[Saved entries]
────

(** C2 (as amended). [getBestNodeByMetrics] fails with [noNodeFound]
    exactly when the list is not empty, the call is not served from the
    cache, and no node was fetched successfully, or the selected node has
    the empty name, or the selected node's metric equals -1. The sentinel
    is the metric value -1 itself: a call that returns a node with a
    non-empty name and a metric other than -1 (zero or another negative
    value, say) does not fail. *)
Theorem noNodeFound_exactly nodes w :
  let r := getBestNodeByMetrics nodes w in
  let selected :=
    bestNodeFromList sysdigMetricLower (received (nodeStats nodes w)) in
  (r.1.2 = Some noNodeFound <->
   nodes <> [] /\ usingCache nodes w = None /\
   (nodeStats nodes w = [] \/ name selected = "" \/
    SFeqb (metric selected) F64.minus_one = true)) /\
  (name r.1.1 <> "" -> SFeqb (metric r.1.1) F64.minus_one = false ->
   r.1.2 = None).
Proof.
  cbn zeta. destruct (decide (nodes = [])) as [->|Hne].
  { split; [split; [done | by intros [? _]] | done]. }
  destruct (usingCache nodes w) as [bestNode|] eqn:Hc.
  { unfold getBestNodeByMetrics. destruct nodes; [done|]. simpl. rewrite Hc.
    simpl. split; [split; [done | by intros (_ & ? & _)] | done]. }
  destruct (getBestNodeByMetrics_fetching nodes w Hne Hc) as (Hb & He & _).
  cbn zeta in *. rewrite He. rewrite <- Hb. clear He.
  assert (nodeStats nodes w = [] -> name (getBestNodeByMetrics nodes w).1.1 = "")
    as Hnil.
  { intros Hs. rewrite Hb, Hs.
    pose proof (received_perm []) as Hp. apply Permutation_nil_r in Hp.
    by rewrite Hp, bestNodeFromList_nil. }
  set (best := (getBestNodeByMetrics nodes w).1.1) in *. clearbody best.
  destruct (String.eqb_spec (name best) "") as [Hn|Hn]; simpl.
  - split; [|done]. split; [intros _|done]. split_and!; auto.
  - destruct (SFeqb (metric best) F64.minus_one) eqn:Hm.
    + split; [|done]. split; [intros _|done]. split_and!; auto.
    + split; [|done]. split; [done|].
      intros (_ & _ & [Hs|[?|?]]); [by apply Hnil in Hs | done | done].
Qed.

(** C3 (as amended). For every non-empty input list: if the cached
    ready-node list is there and equals the input list, and a cached best
    node is there, [getBestNodeByMetrics] returns that node without error,
    sends no telemetry request and leaves both cache slots as they are. *)
Theorem cache_short_circuit nodes w bestNode :
  nodes <> [] ->
  Data (cachedNodes w) = Some nodes ->
  Data (bestCachedNode w) = Some bestNode ->
  let r := getBestNodeByMetrics nodes w in
  r.1 = (bestNode, None) /\
  telemetry r.2 = telemetry w /\
  cachedNodes r.2 = cachedNodes w /\
  bestCachedNode r.2 = bestCachedNode w.
Proof.
  intros Hne Hn Hb. cbn zeta.
  by rewrite (getBestNodeByMetrics_cached nodes w bestNode)
    by (done || by apply usingCache_Some).
Qed.

(** C5. On the empty list [getBestNodeByMetrics] fails with
    [emptyNodeList] and returns the state it was given: no telemetry
    request is sent and both cache slots are as before. *)
Theorem empty_list_fails w :
  getBestNodeByMetrics [] w = ((zeroNode, Some emptyNodeList), w).
Proof. reflexivity. Qed.

(** C6. A call that returns an error ([emptyNodeList] or [noNodeFound],
    there is no other) leaves the cached best node as it was; after a call
    that succeeds the cached best node is the node returned. *)
Theorem best_slot_follows_success nodes w :
  let r := getBestNodeByMetrics nodes w in
  (forall e, r.1.2 = Some e ->
     (e = emptyNodeList \/ e = noNodeFound) /\
     bestCachedNode r.2 = bestCachedNode w) /\
  (r.1.2 = None -> Data (bestCachedNode r.2) = Some r.1.1).
Proof.
  cbn zeta. split; [|by apply getBestNodeByMetrics_success].
  intros e He. destruct (decide (nodes = [])) as [->|Hne].
  { injection He as <-. by (split; [left|]). }
  destruct (usingCache nodes w) as [bestNode|] eqn:Hc.
  { by rewrite (getBestNodeByMetrics_cached nodes w bestNode) in He. }
  destruct (getBestNodeByMetrics_fetching nodes w Hne Hc)
    as (_ & He' & _ & Hbc & _).
  cbn zeta in *. rewrite Hbc, He. split; [right|done].
  rewrite He in He'. destruct (_ || _)%bool; [|done]. by injection He' as ->.
Qed.

(** C4 (as amended). When the cached ready-node list equals the input list
    and the first of two consecutive calls with that list succeeds, the
    second call returns the same node and sends no telemetry request; the
    first call sends one request per node of the list (each node's request
    once, in whatever order) when the best-node slot was empty, and none
    when it was filled. *)
Theorem consecutive_calls_query_once nodes w :
  Data (cachedNodes w) = Some nodes ->
  let r1 := getBestNodeByMetrics nodes w in
  let r2 := getBestNodeByMetrics nodes r1.2 in
  r1.1.2 = None ->
  r2.1 = r1.1 /\
  telemetry r2.2 = telemetry r1.2 /\
  (Data (bestCachedNode w) = None ->
   exists sent,
     telemetry r1.2 = (telemetry w ++ sent)%list /\
     sent ≡ₚ map (fun n => hostQuery (nodeNameLittle n)) nodes) /\
  (is_Some (Data (bestCachedNode w)) -> telemetry r1.2 = telemetry w).
Proof.
  intros Hn r1 r2 Hok.
  destruct (getBestNodeByMetrics_success nodes w Hok) as [Hne Hb].
  fold r1 in Hb.
  pose proof (getBestNodeByMetrics_cachedNodes nodes w) as Hcn. fold r1 in Hcn.
  assert (usingCache nodes r1.2 = Some r1.1.1) as Hc2.
  { apply usingCache_Some. by rewrite Hcn. }
  pose proof (getBestNodeByMetrics_cached nodes r1.2 r1.1.1 Hne Hc2) as H2.
  fold r2 in H2. rewrite H2. simpl. split_and!.
  - destruct r1 as [[? ?] ?]. simpl in *. by subst.
  - done.
  - intros Hnone.
    assert (usingCache nodes w = None) as Hc.
    { unfold usingCache. rewrite Hn. by case_decide. }
    exists (map (fun n => hostQuery (nodeNameLittle n)) nodes). split; [|done].
    by destruct (getBestNodeByMetrics_fetching nodes w Hne Hc)
      as (_ & _ & _ & _ & ?).
  - intros [b Hb'].
    assert (usingCache nodes w = Some b) as Hc by by apply usingCache_Some.
    subst r1. by rewrite (getBestNodeByMetrics_cached nodes w b).
Qed.

End Ranking.

(** ** The two cache slots across operations *)

(** C9. [getBestNodeByMetrics] reads the ready-node slot and never writes
    it, whatever the input and the outcome; so a successful pass over a list
    that differs from the cached one does not record the list it ranked.
    The slot is written by [nodesAvailable], which fills it when it is
    empty. *)
Theorem ranking_never_writes_cachedNodes `{!SysdigAPI} `{!GoRuntime}
    (sysdigMetricLower : bool) nodes w :
  let r := getBestNodeByMetrics sysdigMetricLower nodes w in
  cachedNodes r.2 = cachedNodes w /\
  (r.1.2 = None -> Data (cachedNodes w) <> Some nodes ->
   Data (cachedNodes r.2) <> Some nodes) /\
  (forall listNodes, Data (cachedNodes w) = None ->
   Data (cachedNodes (nodesAvailable listNodes w).2) =
     Some (nodesAvailable listNodes w).1).
Proof.
  cbn zeta. split_and!.
  - apply getBestNodeByMetrics_cachedNodes.
  - intros _. by rewrite getBestNodeByMetrics_cachedNodes.
  - intros [ns e] Hn. unfold nodesAvailable. rewrite Hn. by destruct e.
Qed.

(** What [nodesAvailable] does when the slot is empty and the listing
    fails: the error is logged, the names gathered from what the listing
    handed over are returned, and that result is stored in the slot. *)
Lemma nodesAvailable_listing_failed nodes e w :
  Data (cachedNodes w) = None ->
  let r := nodesAvailable (nodes, Some e) w in
  r.1 = readyNames nodes /\
  logged r.2 = (logged w ++ [LogError e])%list /\
  Data (cachedNodes r.2) = Some (readyNames nodes).
Proof. intros Hn. unfold nodesAvailable. by rewrite Hn. Qed.

(** C7. The code at the failing input: the slot is empty and the listing
    fails with nothing listed. [nodesAvailable] logs the error and returns
    the empty list, and stores that empty list in the slot, so that the
    next call answers from the slot and does not list again. *)
Theorem failed_listing_is_cached :
  let failure := foreignError "connection refused" in
  let r := nodesAvailable ([], Some failure) emptyWorld in
  r.1 = [] /\
  logged r.2 = [LogError failure] /\
  Data (cachedNodes r.2) = Some [] /\
  (nodesAvailable
     ([mkKubeNode "nodeA" [mkCondition "Ready" "True"]], None) r.2).1 = [].
Proof. by vm_compute. Qed.

(** ** The binding payload *)

Section BinderFacts.
Context {Payload HTTPResponse : Type}.
Variable json_Marshal : gmap string (gmap string string) -> Payload * option error.
Variable CreateNamespacedBinding :
  string -> Payload -> option HTTPResponse * option error.

(** C10. For every pod name, node name and namespace, [scheduler] marshals
    a body with exactly the objects [target] and [metadata]: [target] has
    kind "Node", apiVersion "v1", the node name and the namespace,
    [metadata] has the pod name and the same namespace; the binding is
    created in that namespace with the marshalled body (or the marshalling
    error is returned). The namespace is the one given, or "default" when
    the one given is empty. *)
Theorem scheduler_payload (podName nodeName namespace : string) :
  let ns := if String.eqb namespace "" then "default" else namespace in
  let body := bindingBody podName nodeName ns in
  (ns = if decide (namespace = "") then "default" else namespace) /\
  dom body = {[ "target"; "metadata" ]} /\
  (body !! "target" ≫= (.!! "kind")) = Some "Node" /\
  (body !! "target" ≫= (.!! "apiVersion")) = Some "v1" /\
  (body !! "target" ≫= (.!! "name")) = Some nodeName /\
  (body !! "target" ≫= (.!! "namespace")) = Some ns /\
  (dom <$> body !! "target") =
    Some ({[ "kind"; "apiVersion"; "name"; "namespace" ]} : gset string) /\
  (body !! "metadata" ≫= (.!! "name")) = Some podName /\
  (body !! "metadata" ≫= (.!! "namespace")) = Some ns /\
  (dom <$> body !! "metadata") = Some ({[ "name"; "namespace" ]} : gset string) /\
  scheduler json_Marshal CreateNamespacedBinding podName nodeName namespace =
    match json_Marshal body with
    | (_, Some e) => (None, Some e)
    | (data, None) => CreateNamespacedBinding ns data
    end.
Proof.
  cbn zeta. split_and!.
  - destruct (String.eqb_spec namespace ""); by case_decide.
  - unfold bindingBody. rewrite !dom_insert_L, dom_singleton_L. set_solver.
  - done.
  - done.
  - done.
  - done.
  - unfold bindingBody. simplify_map_eq. apply (f_equal Some).
    rewrite !dom_insert_L, dom_singleton_L. set_solver.
  - done.
  - done.
  - unfold bindingBody. simplify_map_eq. apply (f_equal Some).
    rewrite !dom_insert_L, dom_singleton_L. set_solver.
  - unfold scheduler. by destruct (json_Marshal _) as [data [e|]].
Qed.

End BinderFacts.

(** ** The code on concrete inputs

    Runs of the code that the statements above do not cover, and runs that
    they do. *)

(** C1, counterexample. In [staleWorld] the input list ["b"] is not empty
    and the fetch for "b" succeeds (with 7), yet the call returns, without
    error, the node "a" cached by the earlier pass, whose name is not in
    the input list. *)
Lemma cached_node_outside_input :
  let r := @getBestNodeByMetrics abAPI fifoRuntime true ["b"] staleWorld in
  (@getMetrics abAPI (nodeNameLittle "b") staleWorld).1 = (F64.of_Z 7, None) /\
  r.1 = (mkNode "a" (F64.of_Z 5) None, None) /\
  name r.1.1 ∉ ["b"].
Proof.
  cbn zeta. split_and!; [by vm_compute | by vm_compute |].
  intros Hin. apply list_elem_of_singleton in Hin. vm_compute in Hin.
  discriminate.
Qed.

(** C1 at an instance: two nodes with metrics 10 and 20, higher is better,
    channels delivering in reverse order, nothing cached. *)
Lemma best_node_in_input_and_extremal_witness :
  let nodes := ["n1.example"; "n2.example"] in
  let best := (@getBestNodeByMetrics n1n2API lifoRuntime false nodes emptyWorld).1.1 in
  @usingCache nodes emptyWorld = None /\
  @nodeStats n1n2API nodes emptyWorld <> [] /\
  name best ∈ nodes /\
  best ∈ @nodeStats n1n2API nodes emptyWorld /\
  forall m, m ∈ @nodeStats n1n2API nodes emptyWorld ->
    SFleb (metric m) (metric best) = true.
Proof.
  cbn zeta. split; [reflexivity|]. split; [by vm_compute|].
  apply (@best_node_in_input_and_extremal n1n2API lifoRuntime false
           ["n1.example"; "n2.example"] emptyWorld); [reflexivity | by vm_compute].
Defined.

(** C2, counterexample. The only node succeeds with the finite metric -1
    and is selected, and the call fails with [noNodeFound]. *)
Lemma minus_one_metric_is_refused :
  let r := @getBestNodeByMetrics minusOneAPI fifoRuntime true ["n1"] emptyWorld in
  (@getMetrics minusOneAPI (nodeNameLittle "n1") emptyWorld).1 =
    (F64.of_Z (-1), None) /\
  F64.json_number (F64.of_Z (-1)) = true /\
  r.1 = (mkNode "n1" (F64.of_Z (-1)) None, Some noNodeFound).
Proof. by vm_compute. Qed.

(** C2 at an instance: the only node has metric 0; the call does not
    fail. *)
Lemma noNodeFound_exactly_witness :
  let r := @getBestNodeByMetrics zeroAPI fifoRuntime true ["n1"] emptyWorld in
  name r.1.1 <> "" /\
  SFeqb (metric r.1.1) F64.minus_one = false /\
  r.1.2 = None.
Proof.
  cbn zeta. split; [by vm_compute|]. split; [by vm_compute|].
  apply (proj2 (@noNodeFound_exactly zeroAPI fifoRuntime true ["n1"] emptyWorld));
    by vm_compute.
Defined.

(** C3, counterexample. In [noReadyNodesWorld] the cached ready-node list
    is there and equals the input list [[]] element by element, and a
    cached best node is there; the call fails with [emptyNodeList] instead
    of returning that node. *)
Lemma empty_list_not_served_from_cache :
  let cachedBest := mkNode "n1" (F64.of_Z 10) None in
  let r := @getBestNodeByMetrics n1n2API fifoRuntime false [] noReadyNodesWorld in
  Data (cachedNodes noReadyNodesWorld) = Some [] /\
  Data (bestCachedNode noReadyNodesWorld) = Some cachedBest /\
  r.1 = (zeroNode, Some emptyNodeList) /\
  r.1 <> (cachedBest, None).
Proof. by vm_compute. Qed.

────

Output the lines above exactly, but only those between the line holding "let ns := if" and the line holding "- destruct (String.eqb_spec", inclusive.

→ **Task solution**
  let ns := if String.eqb namespace "" then "default" else namespace in
  let body := bindingBody podName nodeName ns in
  (ns = if decide (namespace = "") then "default" else namespace) /\
  dom body = {[ "target"; "metadata" ]} /\
  (body !! "target" ≫= (.!! "kind")) = Some "Node" /\
  (body !! "target" ≫= (.!! "apiVersion")) = Some "v1" /\
  (body !! "target" ≫= (.!! "name")) = Some nodeName /\
  (body !! "target" ≫= (.!! "namespace")) = Some ns /\
  (dom <$> body !! "target") =
    Some ({[ "kind"; "apiVersion"; "name"; "namespace" ]} : gset string) /\
  (body !! "metadata" ≫= (.!! "name")) = Some podName /\
  (body !! "metadata" ≫= (.!! "namespace")) = Some ns /\
  (dom <$> body !! "metadata") = Some ({[ "name"; "namespace" ]} : gset string) /\
  scheduler json_Marshal CreateNamespacedBinding podName nodeName namespace =
    match json_Marshal body with
    | (_, Some e) => (None, Some e)
    | (data, None) => CreateNamespacedBinding ns data
    end.
Proof.
  cbn zeta. split_and!.
  - destruct (String.eqb_spec namespace ""); by case_decide.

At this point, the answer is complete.